• _TASK TO COMPLETE_
Return only that part of the material below which starts with the line containing "fp_parent : parent_process_id x = 0;" and goes on through the line containing "Definition with_new (p", restated exactly.

• _THE DATA_
== == ==

(** A record of a process without threads, for the next identifier. *)
Record fresh_process (k : Kern) (x : Process) : Prop := {
  fp_id : p_id x = next_pid k;
  fp_parent : parent_process_id x = 0;
  fp_name : terminated (p_name x);
  fp_args : launch_arguments x = None;
  fp_threads : thread_list_head x = None /\ thread_list_tail x = None /\ thread_count x = 0 /\ main_thread x = None
}.

Definition with_new (p : Z) (x : Process) (k : Kern) : Kern :=
  with_sched (with_processes (<[p := x]> (processes (sched k))) (sched k)) (with_next_pid (u64 (next_pid k + 1)) (with_blocks ({[p]} ∪ blocks k) k)).

Lemma kinv_new k q ps p x : kinv k q ps [] -> unused k p -> fresh_process k x -> next_pid k + 1 < 2 ^ 64 -> kinv (with_new p x k) q ps [p].
Proof.
  intros Hk Hun [F1 F2 F3 F4 (F5 & F6 & F7 & F8)] Hroom. destruct (unused_apart _ _ _ _ _ Hk Hun) as (Hown & Ht & Hp & Hobj). pose proof (ki_processes _ _ _ _ Hk) as [R1 R2 R3 R4 R5 R6 R7 R8].
  assert (p ∉ ps) as Hps. { intros Hin. destruct (R2 p) as [_ [? ?]]; [by left|congruence]. }
  assert (forall t r, threads (sched k) !! t = Some r -> t_parent r <> Some p) as Hnone.
  { intros t r Hr Hpar. destruct (ok_parent _ _ _ (inv_threads _ _ (ki_sched _ _ _ _ Hk) t r Hr) p Hpar) as (? & ? & _). congruence. }
  assert (owned (with_new p x k) ≡ₚ p :: owned k) as Eown.
  { unfold owned, with_new. life_cbn. rewrite (owned_by_insert launch_arguments _ p x Hp), F4. change (option_list None) with (@nil Z). perm. }
  assert (forall a y, <[p := x]> (processes (sched k)) !! a = Some y -> (a = p /\ y = x) \/ (a <> p /\ processes (sched k) !! a = Some y)) as Hb.
  { intros a y Hy. apply lookup_insert_Some in Hy as [[<- <-]|[Hne Hy]]; [by left|by right]. }
  unfold with_new. split; life_cbn; rewrite ?u64_small by lia.
  - apply inv_with_processes; [apply Hk|]. intros t r a y Hr Hpar Hy Hne. exists y. split; [|done]. rewrite lookup_insert_ne; [done|]. intros <-. by apply (Hnone t r).
  - split; try done.
    + eapply (dlist_frame (H := process_links)); [|exact R1]. intros a Ha. apply lookup_insert_ne. by intros <-.
    + intros a. rewrite list_elem_of_singleton. destruct (decide (a = p)) as [->|Hne]; [rewrite lookup_insert_eq; split; [by right|by eauto]|]. rewrite lookup_insert_ne, R2 by done.
      split; [intros [H|H%not_elem_of_nil]; [by left|done]|intros [H|H]; [by left|done]].
    + intros a ->%list_elem_of_singleton. done.
    + lia.
    + intros a y Hy. destruct (Hb a y Hy) as [[-> ->]|[_ Hy']]; [split; [lia|lia|done]|]. destruct (R6 a y Hy') as [Q1 Q2 Q3]. split; [lia|lia|done].
    + intros a1 a2 y1 y2 H1 H2 E. destruct (Hb a1 y1 H1) as [[-> ->]|[N1 H1']], (Hb a2 y2 H2) as [[-> ->]|[N2 H2']]; [done| | |by apply (R7 a1 a2 y1 y2)].
      * destruct (R6 a2 y2 H2') as [Q1 _ _]. lia.
      * destruct (R6 a1 y1 H1') as [Q1 _ _]. lia.
    + intros a y Ha Hy. destruct (Hb a y Hy) as [[-> ->]|[_ Hy']]; [done|by apply (R8 a)].
  - intros a y Hy. destruct (Hb a y Hy) as [[-> ->]|[_ Hy']]; [|by apply (ki_members _ _ _ _ Hk)]. exists []. split; [by rewrite F5, F6; split_and!; [apply NoDup_nil_2|..]| |by rewrite F7|by rewrite F8].
    intros t. split; [by intros H%not_elem_of_nil|]. intros (r & Hr & Hpar). by destruct (Hnone t r).
  - intros a t r ->%list_elem_of_singleton. apply Hnone.
  - apply Hk.
  - apply Hk.
  - destruct (ki_records _ _ _ _ Hk) as [l [C1 C2 C3 C4]]. exists l. split; [done|done| |].
    + intros e a y He Ha Hy. destruct (Hb a y Hy) as [[-> ->]|[_ Hy']]; [done|by apply (C3 e a)].
    + intros e He. pose proof (C4 e He). lia.
  - intros i r a y Hi Hr Hpar Hy. destruct (Hb a y Hy) as [[-> ->]|[_ Hy']]; [by destruct (Hnone i r)|by eapply (ki_idle _ _ _ _ Hk)].
  - destruct (ki_owns _ _ _ _ Hk) as [N B]. apply (owns_by _ (p :: owned k)); [exact Eown|by apply list.NoDup_cons|]. intros c. life_cbn. by rewrite elem_of_cons, elem_of_union, elem_of_singleton, B.
  - destruct (ki_registered _ _ _ _ Hk) as [G1 G2]. split; life_cbn.
    + intros l o Hl Ho. destruct (G1 l o Hl Ho) as [H|[[y Hy]|H]]; [by left| |by right; right]. right. left. life_cbn. destruct (decide (o = p)) as [->|Hne]; [rewrite lookup_insert_eq; by eauto|rewrite lookup_insert_ne; by eauto].
    + intros o Ho. fold (with_new p x k). rewrite Eown, elem_of_cons. intros [->|Hin]; [|by apply (G2 o)]. destruct Hun as [_ E]. rewrite E in Ho. by destruct Ho.
Qed.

== == ==

• _ANSWER BOX_
  fp_parent : parent_process_id x = 0;
  fp_name : terminated (p_name x);
  fp_args : launch_arguments x = None;
  fp_threads : thread_list_head x = None /\ thread_list_tail x = None /\ thread_count x = 0 /\ main_thread x = None
}.

Definition with_new (p : Z) (x : Process) (k : Kern) : Kern :=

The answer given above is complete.